Hunter packed up her things, sold her car and moved to the States, with only two suitcases in tow. She thought she was leaving Australia for good.
But then the pandemic hit.
“About February, the terminals went very quiet. And by March, my roster was looking pretty empty. And then it was really starting to sink in that something’s seriously happening,” she remembers.
Support from the CARES Covid relief package provided by the U.S. government helped keep her company going for a while, but it was not enough. Hunter also drained her own savings while she was grounded. In October, the American dream ended for Hunter and she again found herself packing up her life and taking those suitcases to the airport.
But it was a very different Australia to the one Hunter had left. Not only had the country shut its international borders, but its individual states had also closed their domestic borders, meaning there was virtually no flying going on anywhere.
Having depleted her savings in Chicago, shaken by the crisis and with no money for rent, Hunter ended up buying a tent and camping in her mum’s back garden for three months while she picked herself back up.
“There were no aviation jobs. That was a wipeout. So I knew I had to find something completely separate.” She applied to work as truck driver in the mines, as a bus driver, and also tried for bar work but with hundreds of people fighting over the few jobs available, the market was tough. In the end, she got some work as a nanny for a friend.
Finally her luck turned when a former pupil sent her resume to a friend who worked for a charter company, Pay’s Aviation. The nine hour drive for an interview at the company paid off.
“I spoke to the fabulous Ross, my new boss. And after about an hour he told me to come back tomorrow and sign the papers. So I’m very lucky and thankful and bewildered almost that I could find a job at this point in time.”
While Pay’s does a lot of agricultural work, Hunter will mainly be flying tourists on outback tours, piloting a 14-seater Caravan plane.
“We need to take people on holidays, people still want to go and explore and have fun and have a good time,” she says.
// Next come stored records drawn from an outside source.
(** ** The state *)

(** The global variables.  [tree_cached] is the context that the proof-of-work hash keeps
    from one call to the next. *)
Record block_tree := mkTree {
  tree_mem : heap;
  mapBlockIndex : gmap bytes ptr;
  pindexBestHeader : option ptr;
  g_failed_blocks : gset ptr;
  setDirtyBlockIndex : gset ptr;
  tree_cached : option epoch_context;
}.

Definition with_mem (t : block_tree) (m : heap) : block_tree :=
  mkTree m (mapBlockIndex t) (pindexBestHeader t) (g_failed_blocks t) (setDirtyBlockIndex t) (tree_cached t).
Definition with_cached (t : block_tree) (c : option epoch_context) : block_tree :=
  mkTree (tree_mem t) (mapBlockIndex t) (pindexBestHeader t) (g_failed_blocks t) (setDirtyBlockIndex t) c.

Section Tree.
Context {sph : SphLib} (net : BlockNetwork) (kt dgw : Z) (params : Params) (checkpoints : CCheckpointData).
Context (chain : asset_chain) (hashGenesisBlock : bytes).
(** [new CBlockIndex]: the address the allocator returns. *)
Context (new : heap -> ptr).

Local Abbreviation header_hash := (header_GetHash net kt).

Definition AddToBlockIndex (t : block_tree) (block : CBlockHeader) : result fault (block_tree * ptr) :=
  let hash := header_hash block in
  match mapBlockIndex t !! hash with
  | Some p => Ok (t, p)
  | None =>
    let pindexNew := new (tree_mem t) in
    let b := index_of_header hash block in
    let mem := <[pindexNew := b]> (tree_mem t) in
    let map := <[hash := pindexNew]> (mapBlockIndex t) in
    mem ← match map !! hdr_hashPrevBlock block with
          | Some q => bq ← deref mem q; BuildSkip (<[pindexNew := set_prev b q (Chain.nHeight bq + 1)]> mem) pindexNew
          | None => Ok mem
          end;
    b ← deref mem pindexNew;
    prev ← match pprev b with Some q => Some <$> deref mem q | None => Ok None end;
    let timeMax := match prev with Some bq => Z.max (nTimeMax bq) (nTime b) | None => nTime b end in
    proof ← GetBlockProof b;
    let work := add (match prev with Some bq => nChainWork bq | None => of_uint64 0 end) proof in
    let* (status, _) := RaiseValidity (nStatus b) BLOCK_VALID_TREE in
    let b := set_work b timeMax work status in
    let mem := <[pindexNew := b]> mem in
    better ← match pindexBestHeader t with
             | None => Ok true
             | Some p => best ← deref mem p; Ok (CompareTo (nChainWork best) (nChainWork b) <? 0)
             end;
    Ok (mkTree mem map (if better : bool then Some pindexNew else pindexBestHeader t) (g_failed_blocks t)
          ({[pindexNew]} ∪ setDirtyBlockIndex t) (tree_cached t), pindexNew)
  end.

(** The walk that marks the entries above [failedit]; the difference of the heights
    is enough fuel. *)
Fixpoint mark_failed (fuel : nat) (t : block_tree) (invalid_walk failedit : ptr) : result fault block_tree :=
  if bool_decide (invalid_walk = failedit) then Ok t
  else match fuel with
       | O => Err OutOfFuel
       | S fuel =>
         b ← deref (tree_mem t) invalid_walk;
         let t := mkTree (<[invalid_walk := set_status b (Z.lor (nStatus b) BLOCK_FAILED_CHILD)]> (tree_mem t)) (mapBlockIndex t)
                    (pindexBestHeader t) (g_failed_blocks t) ({[invalid_walk]} ∪ setDirtyBlockIndex t) (tree_cached t) in
         match pprev b with
         | Some q => mark_failed fuel t q failedit
         | None => Err NullDereference
         end
       end.

(** The loop over [g_failed_blocks]: the first entry that is an ancestor of [pindexPrev]. *)
Fixpoint find_failed (mem : heap) (pindexPrev : ptr) (failed : list ptr) : result fault (option ptr) :=
  match failed with
  | [] => Ok None
  | failedit :: failed =>
    fb ← deref mem failedit;
    anc ← GetAncestor mem pindexPrev (Chain.nHeight fb);
    if bool_decide (anc = Some failedit) then
      if has_flag fb BLOCK_FAILED_VALID then Ok (Some failedit) else Err AssertFailure
    else find_failed mem pindexPrev failed
  end.

(** The part of [AcceptBlockHeader] for an unknown header: the parent. *)
Definition check_new_header (t : block_tree) (node : node_view) (block : CBlockHeader) : check (option epoch_context * ptr) :=
  cached ← CheckBlockHeader net kt params checkpoints (tree_mem t) (mapBlockIndex t) (tree_cached t) block true;
  match mapBlockIndex t !! hdr_hashPrevBlock block with
  | None => DoS 10 "prev-blk-not-found"
  | Some pindexPrev =>
    prev ← halting (deref (tree_mem t) pindexPrev);
    _ ← reject_if (has_flag prev BLOCK_FAILED_MASK) 100 "bad-prevblk";
    _ ← ContextualCheckBlockHeader kt dgw params checkpoints chain (tree_mem t) (mapBlockIndex t) node block pindexPrev;
    Ok (cached, pindexPrev)
  end.

Definition add_header (t : block_tree) (block : CBlockHeader) : block_tree * result check_exit ptr :=
  match AddToBlockIndex t block with
  | Ok (t', p) => (t', Ok p)
  | Err f => (t, Err (Halt f))
  end.

(** The check that no ancestor is known to be invalid; a branch that grows from one is marked. *)
Definition check_failed_ancestor (t : block_tree) (pindexPrev : ptr) : block_tree * result check_exit unit :=
  match (prev ← deref (tree_mem t) pindexPrev; IsValid prev BLOCK_VALID_SCRIPTS) with
  | Err f => (t, Err (Halt f))
  | Ok true => (t, Ok tt)
  | Ok false =>
    match find_failed (tree_mem t) pindexPrev (merge_sort Pos.le (elements (g_failed_blocks t))) with
    | Err f => (t, Err (Halt f))
    | Ok None => (t, Ok tt)
    | Ok (Some failedit) =>
      match (prev ← deref (tree_mem t) pindexPrev; mark_failed (S (Z.to_nat (Chain.nHeight prev))) t pindexPrev failedit) with
      | Err f => (t, Err (Halt f))
      | Ok t => (t, DoS 100 "bad-prevblk")
      end
    end
  end.

(** Returns the state on every path, since a rejection may mark entries. *)
Definition AcceptBlockHeader (t : block_tree) (node : node_view) (block : CBlockHeader) : block_tree * result check_exit ptr :=
  let hash := header_hash block in
  if bool_decide (hash = hashGenesisBlock) then add_header t block
  else
    match mapBlockIndex t !! hash with
    | Some p =>
      (t, b ← halting (deref (tree_mem t) p); _ ← reject_if (has_flag b BLOCK_FAILED_MASK) 0 "duplicate"; Ok p)
    | None =>
      match check_new_header t node block with
      | Err e => (t, Err e)
      | Ok (cached, pindexPrev) =>
        match check_failed_ancestor (with_cached t cached) pindexPrev with
        | (t, Err e) => (t, Err e)
        | (t, Ok _) => add_header t block
        end
      end
    end.

(** Each header comes with what the node reads while it checks it (the clock moves on).
    The result is the last entry, or the exit with [first_invalid]. *)
Fixpoint ProcessNewBlockHeaders (t : block_tree) (headers : list (node_view * CBlockHeader)) (ppindex : option ptr)
  : block_tree * result (check_exit * CBlockHeader) (option ptr) :=
  match headers with
  | [] => (t, Ok ppindex)
  | (node, header) :: headers =>
    match AcceptBlockHeader t node header with
    | (t, Err e) => (t, Err (e, header))
    | (t, Ok p) => ProcessNewBlockHeaders t headers (Some p)
    end
  end.
End Tree.

(** ** Heaps that grow *)

(** What the shape of the tree depends on: all but the status and the data of a block. *)
Definition shape (b : CBlockIndex) : Z * option ptr * option ptr * Z * base_uint * Z * Z * Z :=
  (phashBlock b, pprev b, pskip b, Chain.nHeight b, nChainWork b, nTime b, nBits b, nTimeMax b).
Definition extends (m m' : heap) : Prop := forall p b, m !! p = Some b -> exists b', m' !! p = Some b' /\ shape b' = shape b.

Lemma extends_insert m p b : m !! p = None -> extends m (<[p := b]> m).
Proof. intros Hp q c Hq. exists c. split; [|done]. rewrite lookup_insert_ne by congruence. done. Qed.

Lemma extends_status m p b s : m !! p = Some b -> extends m (<[p := set_status b s]> m) /\ extends (<[p := set_status b s]> m) m.
Proof.
  intros Hp. split; intros q c Hq.
  - destruct (decide (p = q)) as [<-|Hn]; [|exists c; by rewrite lookup_insert_ne].
    exists (set_status b s). rewrite lookup_insert_eq. split; [done|]. rewrite Hp in Hq. by injection Hq as <-.
  - destruct (decide (p = q)) as [<-|Hn]; [|rewrite lookup_insert_ne in Hq by done; by exists c].
    rewrite lookup_insert_eq in Hq. injection Hq as <-. by exists b.
Qed.

Section Extends.
Context (m m' : heap) (Hext : extends m m').

Lemma extends_lookup p b : m !! p = Some b -> exists b', m' !! p = Some b' /\ pprev b' = pprev b /\ pskip b' = pskip b
  /\ Chain.nHeight b' = Chain.nHeight b /\ nTime b' = nTime b /\ nBits b' = nBits b /\ nChainWork b' = nChainWork b.
Proof. intros Hp. destruct (Hext p b Hp) as (b' & Hb' & E). exists b'. injection E as ?????? ??. done. Qed.

Lemma extends_prevs n : forall p, tree_ok m -> is_Some (m !! p) -> prevs m' n p = prevs m n p.
Proof.
  induction n as [|n IH]; intros p Ht [b Hp]; [done|]. cbn [prevs].
  destruct (extends_lookup p b Hp) as (b' & Hb' & Ep & _). rewrite Hp, Hb'. cbn. rewrite Ep.
  destruct (Ht p b Hp) as [_ Hprev]. destruct (pprev b) as [q|]; [|done]. cbn. destruct Hprev as (bq & Hq & _).
  apply IH; [done|by exists bq].
Qed.

Lemma extends_ancestor p h : tree_ok m -> is_Some (m !! p) -> ancestor_at m' p h = ancestor_at m p h.
Proof.
  intros Ht [b Hp]. unfold ancestor_at. destruct (extends_lookup p b Hp) as (b' & Hb' & _ & _ & Eh & _). rewrite Hp, Hb', Eh.
  by rewrite extends_prevs by (done || by exists b).
Qed.

Lemma extends_times n : forall p, tree_ok m -> (forall q, p = Some q -> is_Some (m !! q)) -> times_back m' n p = times_back m n p.
Proof.
  induction n as [|n IH]; intros p Ht Hp; [done|]. destruct p as [q|]; [|done]. cbn [times_back].
  destruct (Hp q eq_refl) as [b Hb]. destruct (extends_lookup q b Hb) as (b' & Hb' & Ep & _ & _ & Et & _). rewrite Hb, Hb', Ep, Et. f_equal.
  apply IH; [done|]. intros r Hr. destruct (Ht q b Hb) as [_ Hprev]. rewrite Hr in Hprev. destruct Hprev as (br & -> & _). by exists br.
Qed.

Lemma extends_mtp p : tree_ok m -> is_Some (m !! p) -> mtp m' p = mtp m p.
Proof. intros Ht Hp. unfold mtp. rewrite extends_times; [done|done|]. by intros q [= <-]. Qed.

Lemma extends_prev_ok b b' : prev_ok m b -> pprev b' = pprev b -> Chain.nHeight b' = Chain.nHeight b -> prev_ok m' b'.
Proof.
  intros [H0 Hprev] Ep Eh. split; [lia|]. rewrite Ep, Eh. destruct (pprev b) as [q|]; [|done]. destruct Hprev as (bq & Hq & Hh).
  destruct (extends_lookup q bq Hq) as (bq' & Hq' & _ & _ & E & _). exists bq'. split; [done|lia].
Qed.
End Extends.

(** A heap with the same shape. *)
Lemma same_shape_index m m' : extends m m' -> extends m' m -> index_ok m -> index_ok m'.
Proof.
  intros H1 H2 [Ht Hs]. split; intros p b' Hp; destruct (H2 p b' Hp) as (b & Hb & E); injection E as ? Ep Es Eh ? ? ? ?.
  - eapply extends_prev_ok; [exact H1|by eapply Ht|done|done].
  - unfold skip_ok. rewrite <- Es. specialize (Hs p b Hb). unfold skip_ok in Hs. destruct (pskip b) as [q|]; [|done].
    rewrite (extends_ancestor m m' H1) by (done || by exists b). by rewrite <- Eh.
Qed.

Lemma same_shape_times m m' : extends m m' -> extends m' m -> tree_ok m -> block_times_ok m -> block_times_ok m'.
Proof.
  intros H1 H2 Ht Hb p b' q Hp Hq. destruct (H2 p b' Hp) as (b & Hpb & E). injection E as ? Ep ? ? ? Et ? ?.
  rewrite <- Et. rewrite <- Ep in Hq. rewrite (extends_mtp m m' H1); [by eapply Hb|done|].
  destruct (Ht p b Hpb) as [_ Hprev]. rewrite Hq in Hprev. destruct Hprev as (bq & -> & _). by exists bq.
Qed.

(** A new leaf. *)
Lemma tree_insert m p b : tree_ok m -> m !! p = None -> prev_ok m b -> tree_ok (<[p := b]> m).
Proof.
  intros Ht Hp Hprev q c Hq. pose proof (extends_insert m p b Hp) as He.
  destruct (decide (p = q)) as [<-|Hn]; [rewrite lookup_insert_eq in Hq; injection Hq as <-|rewrite lookup_insert_ne in Hq by done];
    (eapply extends_prev_ok; [exact He| |done|done]); [done|by eapply Ht].
Qed.

Lemma index_insert m p b : index_ok m -> m !! p = None -> prev_ok m b -> skip_ok (<[p := b]> m) p b -> index_ok (<[p := b]> m).
Proof.
  intros [Ht Hs] Hp Hprev Hskip. split; [by apply tree_insert|]. intros q c Hq.
  destruct (decide (p = q)) as [<-|Hn]; [rewrite lookup_insert_eq in Hq; by injection Hq as <-|rewrite lookup_insert_ne in Hq by done].
  specialize (Hs q c Hq). unfold skip_ok in *. destruct (pskip c) as [r|]; [|done].
  by rewrite (extends_ancestor m _ (extends_insert m p b Hp)) by (done || by exists c).
Qed.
Domestic tourists may be Hunter’s bread and butter for a while now. Even with the Trans-Tasman bubble opening up with New Zealand, Hunter remains cautious about the prospects for recovery in international aviation, predicting that it may take until 2023 for things to return to normal.
“One day everything’s rosy. And then the next day or by midnight, they’ve closed the border. So people are scared to travel. That’s still making me nervous as much as I would hope and love that to be the start of the open up,” she says.
Her tip for those struggling with the pandemic is to get out and exercise.
“The more I exercise, the more I walk, the more I do yoga, the better I am mentally and the more I’m willing to keep going and keep pushing for aviation,” she says.
Hunter is very happy to be at Pay’s and is having fun. As with many pilots, she is not ruling out a job further afield in the distant future, whether back in the States or somewhere else entirely.
“We’ll wait and see how it all plays out. I maybe eventually would like to end up in Asia, that’s always been a bit of a goal as well.”
The pandemic has also proven Hunter’s adaptability. As Hunter says, she can live out of a bag and her home can be anywhere, even a tent in a back garden!
“If the pandemic has taught me anything, it’s that I can’t plan a single thing. Because as soon as I make a plan, it is going to just change at the drop of a hat.